I assumed that Jefferson was engaging in a mere flight of rhetoric, not literally proposing that corporations be eliminated. Indeed, by 1816 getting rid of the corporation was no longer a viable political option, but it is worth noting that a man of Jefferson’s political longevity could actually recall a time when such institutional infanticide would in fact have been quite possible. Immediately following the Revolutionary War, the corporate presence in America had fallen virtually to nil. At the.

Approval, and many charters contained special provisions unique to that entity.
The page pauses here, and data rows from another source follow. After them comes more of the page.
Lemma reads_ref_round fuel v i l r :
  0 <= i < num_ref_pics h -> num_ref_pics v = i -> picture_id v = picture_id h ->
  max_picture_id v = max_picture_id h -> copied h v i ->
  reads (if negb (i =? num_ref_pics h - 1) then parse_refs fuel (next_ref v i) else ret (next_ref v i)) l r ->
  reads (parse_refs (S fuel) v) (to_bits 7 (rd (pid_diff h) i) ++ [negb (i =? num_ref_pics h - 1)] ++ l) r.
Proof.
  intros Hi Nv Pv Mv (C1 & C2 & C3) H. destruct Hr as [Hp R L D].
  assert (Pr : 0 <= picture_id h <= max_picture_id h /\ 127 <= max_picture_id h < 32768).
  { destruct Hh as [[P|[P M]] _ _ _ _ _]; [congruence|]. unfold kMaxOneBytePictureId, kMaxTwoBytePictureId in M. lia. }
  assert (Hd : 0 <= rd (pid_diff h) i < 128) by (apply (Forall_nth_at (fun d => 0 <= d < 128)); [exact D|lia]).
  cbn [parse_refs]. unfold kMaxVp9RefPics. rewrite Nv. replace (i =? 3) with false by lia.
  eapply reads_bind; [apply (reads_value _ 7); lia|]. eapply reads_bind; [apply reads_flag|].
  eapply reads_lift; [apply put_ok; lia|]. eapply reads_lift; [apply put_ok; lia|].
  rewrite nz_flag, !upd_wr, u8_id by (unfold in_u8; lia). rewrite Pv, Mv.
  replace (s16 _) with (ref_of h (rd (pid_diff h) i)); [exact H|].
  unfold ref_of. set (d := rd (pid_diff h) i) in *. rewrite (u32_id (picture_id h)) by (unfold in_u32; lia).
  destruct (Z.ltb_spec (picture_id h) d).
  - rewrite (u32_id (_ + _)), u32_id, s16_id by (unfold in_u32, in_s16; lia).
    replace (picture_id h - d) with (picture_id h + (max_picture_id h + 1) - d + (-1) * (max_picture_id h + 1)) by lia.
    rewrite Z.mod_add, Z.mod_small by lia. reflexivity.
  - rewrite u32_id, s16_id, Z.mod_small by (unfold in_u32, in_s16; lia). reflexivity.
Qed.

Lemma reads_refs n : forall fuel v i,
  0 <= i -> i + Z.of_nat (S n) = num_ref_pics h -> (S n <= fuel)%nat ->
  num_ref_pics v = i -> picture_id v = picture_id h -> max_picture_id v = max_picture_id h -> copied h v i ->
  exists ds ids, reads (parse_refs fuel v) (ref_bits (S n) h i) (set_refs v (num_ref_pics h) ds ids) /\
    copied h (set_refs v (num_ref_pics h) ds ids) (num_ref_pics h).
Proof.
  induction n as [|n IH]; intros fuel v i Hi Hn Hf Nv Pv Mv C; (destruct fuel as [|fuel]; [lia|]);
    pose proof (ro_num h Hr) as R; pose proof (copied_next v i ltac:(lia) C) as C'.
  - exists (pid_diff (next_ref v i)), (ref_picture_id (next_ref v i)). assert (E : i + 1 = num_ref_pics h) by lia.
    rewrite <- E in *. split; [|exact C']. cbn [ref_bits].
    apply reads_ref_round; auto; try lia. rewrite <- E. replace (i =? i + 1 - 1) with true by lia. apply reads_ret.
  - destruct (IH fuel (next_ref v i) (i + 1) ltac:(lia) ltac:(lia) ltac:(lia) eq_refl Pv Mv C') as (ds & ids & Rd & Cd).
    exists ds, ids. split; [|exact Cd]. change (ref_bits (S (S n)) h i) with
      (to_bits 7 (rd (pid_diff h) i) ++ [negb (i =? num_ref_pics h - 1)] ++ ref_bits (S n) h (i + 1)).
    apply reads_ref_round; auto; try lia. replace (i =? num_ref_pics h - 1) with false by lia. exact Rd.
Qed.

Lemma writes_ref_indices : PictureIdPresent h = true ->
  writes (WriteRefIndices h) (ref_bits (Z.to_nat (num_ref_pics h)) h 0).
Proof.
  intros P. unfold WriteRefIndices, kMaxVp9RefPics. destruct Hr as [_ R _ _].
  rewrite P. replace (num_ref_pics h =? 0) with false by lia. replace (3 <? num_ref_pics h) with false by lia. cbn [negb orb].
  apply writes_refs; auto; lia.
Qed.

Lemma reads_ref_indices v : picture_id v = picture_id h -> max_picture_id v = max_picture_id h -> vp9_wf v ->
  exists ds ids, reads (ParseRefIndices v) (ref_bits (Z.to_nat (num_ref_pics h)) h 0) (set_refs v (num_ref_pics h) ds ids) /\
    copied h (set_refs v (num_ref_pics h) ds ids) (num_ref_pics h).
Proof.
  intros Pv Mv [W1 W2 _ _ _]. pose proof (ro_num h Hr) as R. unfold ParseRefIndices. rewrite Pv.
  replace (picture_id h =? kNoPictureId) with false by (symmetry; apply Z.eqb_neq, Hr).
  replace (Z.to_nat (num_ref_pics h)) with (S (Z.to_nat (num_ref_pics h - 1))) by lia.
  destruct (reads_refs (Z.to_nat (num_ref_pics h - 1)) 3 (set_refs v 0 (pid_diff v) (ref_picture_id v)) 0)
    as (ds & ids & Rd & C); auto; try lia.
  - unfold copied. cbn [pid_diff ref_picture_id set_refs]. split; [exact W1|]. split; [exact W2|]. intros j Hj. lia.
  - exists ds, ids. auto.
Qed.
End Refs.
(** *** Scalability structure *)

Fixpoint size_bits (n : nat) (h : RTPVideoHeaderVP9) (i : Z) : list bool :=
  match n with
  | O => []
  | S n => to_bits 16 (rd (width9 h) i) ++ to_bits 16 (rd (height9 h) i) ++ size_bits n h (i + 1)
  end.

Lemma writes_sizes h n : ss_ok h -> forall i, 0 <= i -> i + Z.of_nat n <= 8 ->
  writes (write_sizes n h i) (size_bits n h i).
Proof.
  intros [_ [W _] [H _] _ _ _ _ _]. induction n as [|n IH]; intros i Hi Hn; cbn [write_sizes size_bits]; [apply writes_ret|].
  apply (writes_lift _ (rd (width9 h) i)); [apply get_rd; lia|]. apply writes_bind; [apply (writes_bits _ 16); lia|].
  apply (writes_lift _ (rd (height9 h) i)); [apply get_rd; lia|]. apply writes_bind; [apply (writes_bits _ 16); lia|].
  apply IH; lia.
Qed.

(** The first [i] places agree. *)
Definition agree (a b : list Z) (i : Z) : Prop := forall j, 0 <= j < i -> rd a j = rd b j.

Lemma agree_next a b i v : 0 <= i < zlen a -> v = rd b i -> agree a b i -> agree (wr a i v) b (i + 1).
Proof. intros Hi -> H j Hj. rewrite rd_wr by lia. destruct (Z.eqb_spec j i) as [->|]; [reflexivity|apply H; lia]. Qed.

Lemma reads_sizes h n : ss_ok h -> forall i ws hs,
  0 <= i -> i + Z.of_nat n <= 8 -> zlen ws = 8 -> zlen hs = 8 ->
  agree ws (width9 h) i -> agree hs (height9 h) i ->
  exists ws' hs', reads (parse_sizes n i ws hs) (size_bits n h i) (ws', hs') /\
    zlen ws' = 8 /\ zlen hs' = 8 /\ agree ws' (width9 h) (i + Z.of_nat n) /\ agree hs' (height9 h) (i + Z.of_nat n).
Proof.
  intros [_ [W Wu] [H Hu] _ _ _ _ _]. induction n as [|n IH]; intros i ws hs Hi Hn Lw Lh Aw Ah; cbn [parse_sizes size_bits].
  - exists ws, hs. rewrite Z.add_0_r. split; [apply reads_ret|auto].
  - destruct (IH (i + 1) (wr ws i (rd (width9 h) i)) (wr hs i (rd (height9 h) i))) as (ws' & hs' & R & P);
      autorewrite with zlen; try lia; [apply agree_next; auto; lia|apply agree_next; auto; lia|].
    exists ws', hs'. replace (i + 1 + Z.of_nat n) with (i + Z.of_nat (S n)) in P by lia. split; [|exact P].
    unfold ReadUInt16. eapply reads_bind; [apply (reads_value _ 16); [lia|apply (Forall_nth_at in_u16); [exact Wu|lia]]|].
    eapply reads_lift; [apply put_ok; lia|]. eapply reads_bind; [apply (reads_value _ 16); [lia|apply (Forall_nth_at in_u16); [exact Hu|lia]]|].
    eapply reads_lift; [apply put_ok; lia|]. rewrite !upd_wr by lia. exact R.
Qed.

Fixpoint diff_bits (n : nat) (g : GofInfoVP9) (i r : Z) : list bool :=
  match n with
  | O => []
  | S n => to_bits 8 (rd (gof_pid_diff g) (kMaxVp9RefPics * i + r)) ++ diff_bits n g i (r + 1)
  end.

Definition up_switch (g : GofInfoVP9) (i : Z) : bool := nth (Z.to_nat i) (gof_temporal_up_switch g) false.

Fixpoint frame_bits (n : nat) (g : GofInfoVP9) (i : Z) : list bool :=
  match n with
  | O => []
  | S n =>
      to_bits 3 (rd (gof_temporal_idx g) i) ++ [up_switch g i] ++
      to_bits 2 (rd (gof_num_ref_pics g) i) ++ to_bits 2 0 ++
      diff_bits (Z.to_nat (rd (gof_num_ref_pics g) i)) g i 0 ++ frame_bits n g (i + 1)
  end.

(** A group of frames in its ranges. *)
Record gof_ok (g : GofInfoVP9) : Prop := {
  go_wf : gof_wf g;
  go_t : Forall (fun t => 0 <= t < 8) (gof_temporal_idx g);
  go_r : Forall (fun r => 0 <= r < 4) (gof_num_ref_pics g);
  go_d : Forall in_u8 (gof_pid_diff g)
}.

Section Frames.
Variable g : GofInfoVP9.
Hypothesis G : gof_ok g.

Lemma diff_get i r : 0 <= i < 255 -> 0 <= r < 3 ->
  get (gof_pid_diff g) (kMaxVp9RefPics * i + r) = Ok (rd (gof_pid_diff g) (kMaxVp9RefPics * i + r)).
Proof. intros Hi Hr. apply get_rd. destruct G as [[_ _ _ D] _ _ _]. rewrite D. unfold kMaxVp9RefPics, kMaxVp9FramesInGof. lia. Qed.

Lemma writes_diffs i n : 0 <= i < 255 -> forall r, 0 <= r -> r + Z.of_nat n <= 3 ->
  writes (write_diffs n g i r) (diff_bits n g i r).
Proof.
  intros Hi. induction n as [|n IH]; intros r Hr Hn; cbn [write_diffs diff_bits]; [apply writes_ret|].
  eapply writes_lift; [apply diff_get; lia|]. apply writes_bind; [apply (writes_bits _ 8); lia|]. apply IH; lia.
Qed.

Lemma frame_get i : 0 <= i < 255 ->
  get (gof_temporal_idx g) i = Ok (rd (gof_temporal_idx g) i) /\
  get (gof_temporal_up_switch g) i = Ok (up_switch g i) /\
  get (gof_num_ref_pics g) i = Ok (rd (gof_num_ref_pics g) i) /\
  0 <= rd (gof_temporal_idx g) i < 8 /\ 0 <= rd (gof_num_ref_pics g) i < 4.
Proof.
  intros Hi. destruct G as [[T U R D] Ht Hr Hd]. unfold kMaxVp9FramesInGof in *.
  split; [apply get_rd; lia|]. split; [apply get_ok; lia|]. split; [apply get_rd; lia|].
  split; [apply (Forall_nth_at (fun t => 0 <= t < 8)); [exact Ht|lia]|apply (Forall_nth_at (fun r => 0 <= r < 4)); [exact Hr|lia]].
Qed.

Lemma writes_frames n : forall i, 0 <= i -> i + Z.of_nat n <= 255 -> writes (write_frames n g i) (frame_bits n g i).
Proof.
  induction n as [|n IH]; intros i Hi Hn; cbn [write_frames frame_bits]; [apply writes_ret|].
  destruct (frame_get i ltac:(lia)) as (E1 & E2 & E3 & T & R).
  eapply writes_lift; [exact E1|]. apply writes_bind; [apply (writes_bits _ 3); lia|].
  eapply writes_lift; [exact E2|]. apply writes_bind; [apply writes_flag|].
  eapply writes_lift; [exact E3|]. apply writes_bind; [apply (writes_bits _ 2); lia|].
  apply writes_bind; [apply (writes_bits _ 2); lia|]. apply writes_bind; [apply writes_diffs; lia|]. apply IH; lia.
Qed.

(** The differences read so far. *)
Lemma reads_diffs i n : 0 <= i < 255 -> forall r v,
  0 <= r -> r + Z.of_nat n <= 3 -> gof_wf v ->
  exists v', reads (parse_diffs n v i r) (diff_bits n g i r) v' /\ gof_wf v' /\
    num_frames_in_gof v' = num_frames_in_gof v /\ gof_temporal_idx v' = gof_temporal_idx v /\
    gof_temporal_up_switch v' = gof_temporal_up_switch v /\ gof_num_ref_pics v' = gof_num_ref_pics v /\
    (forall j, 3 * i + r <= j < 3 * i + r + Z.of_nat n -> rd (gof_pid_diff v') j = rd (gof_pid_diff g) j) /\
    (forall j, 0 <= j -> j < 3 * i + r \/ 3 * i + r + Z.of_nat n <= j -> rd (gof_pid_diff v') j = rd (gof_pid_diff v) j).
Proof.
  intros Hi. induction n as [|n IH]; intros r v Hr Hn V; cbn [parse_diffs diff_bits].
  - exists v. split; [apply reads_ret|]. do 5 (split; [auto|]). split; [intros j Hj; lia|reflexivity].
  - assert (Hd : in_u8 (rd (gof_pid_diff g) (3 * i + r))).
    { destruct G as [[_ _ _ D] _ _ Hd]. apply (Forall_nth_at in_u8); [exact Hd|]. rewrite D. unfold kMaxVp9RefPics, kMaxVp9FramesInGof. lia. }
    destruct (set_pid_diff_ok v i r (rd (gof_pid_diff g) (3 * i + r)) V Hi ltac:(unfold kMaxVp9RefPics; lia))
      as (v1 & E & V1 & N1 & T1 & U1 & R1 & D1).
    destruct (IH (r + 1) v1 ltac:(lia) ltac:(lia) V1) as (v' & Rd & V' & N' & T' & U' & R' & Din & Dout).
    exists v'. split.
    { unfold ReadUInt8. eapply reads_bind; [apply (reads_value _ 8); [lia|exact Hd]|]. eapply reads_lift; [exact E|exact Rd]. }
    split; [exact V'|]. do 4 (split; [congruence|]).
    destruct V as [_ _ _ VD]. change (zlen (gof_pid_diff v) = 765) in VD. change kMaxVp9RefPics with 3 in D1.
    rewrite upd_wr in D1 by lia. split; intros j Hj.
    + destruct (Z.eq_dec j (3 * i + r)) as [->|Hne]; [|apply Din; lia].
      rewrite Dout, D1, rd_wr_eq by lia. reflexivity.
    + intros Ho. rewrite Dout, D1, rd_wr_ne by lia. reflexivity.
Qed.

(** The first [i] frames agree. *)
Definition same_frames (v : GofInfoVP9) (i : Z) : Prop :=
  gof_wf v /\
  forall j, 0 <= j < i ->
    rd (gof_temporal_idx v) j = rd (gof_temporal_idx g) j /\ up_switch v j = up_switch g j /\
    rd (gof_num_ref_pics v) j = rd (gof_num_ref_pics g) j /\
    forall q, 0 <= q < rd (gof_num_ref_pics g) j ->
      rd (gof_pid_diff v) (kMaxVp9RefPics * j + q) = rd (gof_pid_diff g) (kMaxVp9RefPics * j + q).

Lemma nth_upd {A} (l : list A) (i j : nat) v d : (i < length l)%nat -> nth j (upd l i v) d = if Nat.eqb j i then v else nth j l d.
Proof.
  intros H. destruct (Nat.eqb_spec j i) as [->|N]; [now apply nth_upd_eq|now apply nth_upd_ne].
Qed.

Lemma reads_frames n : forall i v,
  0 <= i -> i + Z.of_nat n <= 255 -> same_frames v i ->
  exists v', reads (parse_frames n v i) (frame_bits n g i) v' /\ same_frames v' (i + Z.of_nat n) /\
    num_frames_in_gof v' = num_frames_in_gof v.
Proof.
  induction n as [|n IH]; intros i v Hi Hn [V S]; cbn [parse_frames frame_bits].
  - exists v. rewrite Z.add_0_r. split; [apply reads_ret|]. split; [split; assumption|reflexivity].
  - destruct (frame_get i ltac:(lia)) as (_ & _ & _ & T & R).
    set (t := rd (gof_temporal_idx g) i) in *. set (u := up_switch g i). set (r := rd (gof_num_ref_pics g) i) in *.
    destruct (set_frame_ok v i t u r V ltac:(unfold kMaxVp9FramesInGof; lia)) as (v1 & E1 & V1 & N1 & T1 & U1 & R1 & D1).
    destruct (reads_diffs i (Z.to_nat r) ltac:(lia) 0 v1 ltac:(lia) ltac:(lia) V1) as (v2 & Rd2 & V2 & N2 & T2 & U2 & R2 & Din & Dout).
    destruct (IH (i + 1) v2 ltac:(lia) ltac:(lia)) as (v' & Rd & S' & N').
    { split; [exact V2|]. destruct V as [VT VU VR VD]. change kMaxVp9RefPics with 3 in *. unfold kMaxVp9FramesInGof in *. intros j Hj.
      unfold up_switch. rewrite T2, U2, R2, T1, U1, R1, !upd_wr by lia. rewrite !rd_wr by lia.
      rewrite nth_upd by (unfold zlen in VU; lia).
      destruct (Z.eqb_spec j i) as [->|Hne].
      - rewrite Nat.eqb_refl. do 3 (split; [reflexivity|]). fold r. intros q Hq. apply Din. lia.
      - rewrite (proj2 (Nat.eqb_neq (Z.to_nat j) (Z.to_nat i))) by lia. destruct (S j ltac:(lia)) as (S1 & S2 & S3 & S4).
        do 3 (split; [assumption|]). intros q Hq.
        assert (Hr3 : 0 <= rd (gof_num_ref_pics g) j < 4) by (destruct (frame_get j ltac:(lia)); tauto).
        rewrite Dout, D1 by lia. now apply S4. }
    exists v'. replace (i + 1 + Z.of_nat n) with (i + Z.of_nat (Datatypes.S n)) in S' by lia. split; [|split; [exact S'|congruence]].
    eapply reads_bind; [apply (reads_value _ 3); lia|]. eapply reads_bind; [apply reads_flag|].
    eapply reads_bind; [apply (reads_value _ 2); lia|]. eapply reads_bind; [now apply (reads_ConsumeBits (to_bits 2 0))|].
    rewrite nz_flag. eapply reads_lift; [exact E1|]. eapply reads_bind; [exact Rd2|exact Rd].
Qed.
End Frames.
Lemma ss_gof_ok h : ss_ok h -> gof_ok (gof h).
Proof. intros []. now split. Qed.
TABLE 7.2 The Spread of General Incorporation Requirements in State Constitutions 1846 New York 1864 Nevada 1875 Maryland 1846 Iowa 1864 Louisiana 1876 Colorado 1848 Illinois 1865 Missouri 1876 Texas 1848 Wisconsin 1866 Nebraska 1889 Idaho 1849 California 1867 Alabama 1889 North Dakota 1850 Michigan 1868 North Carolina 1889 South Dakota 1851 Ohio 1868 Georgia 1889 Montana 1851.

Story of corporate power than Santa Clara is the date of the decision: 1886. Something must have been going on earlier, because beginning in the mid-1860s a number of prominent Americans suddenly began issuing a stream of nearhysterical alarms about corporate power. For example, in 1864 Abraham Lincoln wrote the following in a letter to his friend William Elkins: 24 GANGS OF AMERICA We may congratulate ourselves that this cruel war is nearing its end. It has cost a vast amount of treasure and.

Today neither started nor ended with Santa Clara in 1886. While that case is important, it represents a single gene on the entire chromosome of corporate empowerment. As I sought to map this chromosome, I used the Santa Clara decision as my reference pointas the most famous and most significant example of how corporations used the legal system to gain particular privileges. Slowly I identified other rights and quasi-rights, tracing back to the early nineteenth century and forward to the present.